# Babywearing in the summer?



## BalconyBirdie (Apr 3, 2009)

Looking for thoughts/suggestions.. does your babywearing change during the summer? We have a moby and love it, but we sometimes got hot in it even during the winter. It gets very hot and humid here during the summer and I'm worried the moby will be too heavy. Am I worrying for nothing? I've been considering getting a second carrier anyway and am leaning toward the ergo.. it seems like it might be cooler?

Do you wear different wraps depending on the temperature/season? What 'practices' do you use to manage heat when you're wearing your little one? DD is 8 months old and very petite if that makes a difference.


----------



## chase_mommy (Nov 11, 2007)

I used a gauze RS and a Onbu with DD for the past two summers. I just dress both of us minimally on those hot days to help from over heating. I also nursed her a lot to prevent dehydration. The Onbu for the back carry is my favorite.

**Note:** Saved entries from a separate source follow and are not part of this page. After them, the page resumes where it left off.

(* ===== verification/Text.v ===== *)
(** * Text of C programs

    The bytes of string literals and what the conversions of [printf] give. *)

From Stdlib Require Import String Ascii.
From S2P Require Import Prelude.

(** The bytes of a literal, without the terminator. *)
Definition str (s : string) : list Z := map (λ c, Z.of_nat (nat_of_ascii c)) (list_ascii_of_string s).

(** The escapes of the strings of the source. *)
Fixpoint unescape (s : list Z) : list Z :=
  match s with
  | 92 :: 110 :: s => 10 :: unescape s
  | 92 :: 116 :: s => 9 :: unescape s
  | c :: s => c :: unescape s
  | [] => []
  end.
Definition c_str (l : list string) : list Z := concat (map (λ s, unescape (str s)) l).

(** [%u], [%lu], [%llu], and [%d] of a number that is not negative: 64 bits
    have at most 20 digits. *)
Fixpoint decimal_digits (fuel : nat) (n : Z) : list Z :=
  match fuel with
  | O => []
  | S fuel => (if n <? 10 then [] else decimal_digits fuel (n / 10)) ++ [48 + n mod 10]
  end.
Definition decimal (n : Z) : list Z := decimal_digits 20 n.

Lemma decimal_digits_length fuel k n :
  0 <= n < 10 ^ Z.of_nat (S k) → (length (decimal_digits fuel n) <= S k)%nat.
Proof.
  revert k n. induction fuel as [|fuel IH]; intros k n Hn; cbn [decimal_digits]; [cbn; lia|].
  rewrite length_app. cbn [length]. destruct (Z.ltb_spec n 10); [cbn; lia|].
  destruct k as [|k]; [change (10 ^ Z.of_nat 1) with 10 in Hn; lia|].
  assert (length (decimal_digits fuel (n / 10)) <= S k)%nat; [apply IH|lia].
  rewrite (Nat2Z.inj_succ (S k)), Z.pow_succ_r in Hn by lia.
  split; [apply Z.div_pos; lia|apply Z.div_lt_upper_bound; lia].
Qed.

(** [%02x], [%04x] and [%08x] of a number of that many digits. *)
Fixpoint hex0 (width : nat) (n : Z) : list Z :=
  match width with
  | O => []
  | S width =>
      let d := n mod 16 in
      hex0 width (n / 16) ++ [if d <? 10 then 48 + d else 87 + d]
  end.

I am due in July and I think I am still going to get a moby. I just plan on putting a teeshirt and diaper on LO when I am wearing him and just keep up on nursing him and fluids for me. I have an ergo and I don't think it is any warmer/cooler than a MT or and Onbu. I also want to purchase a gauze wrap, that material is so great with the RS it has to make a perfect summer wrap. I also heard that linen is good too.... it is supposed to wick away moisture and breath very well. Sorry prob not much help here.


----------



## MamaPhD (Jul 30, 2009)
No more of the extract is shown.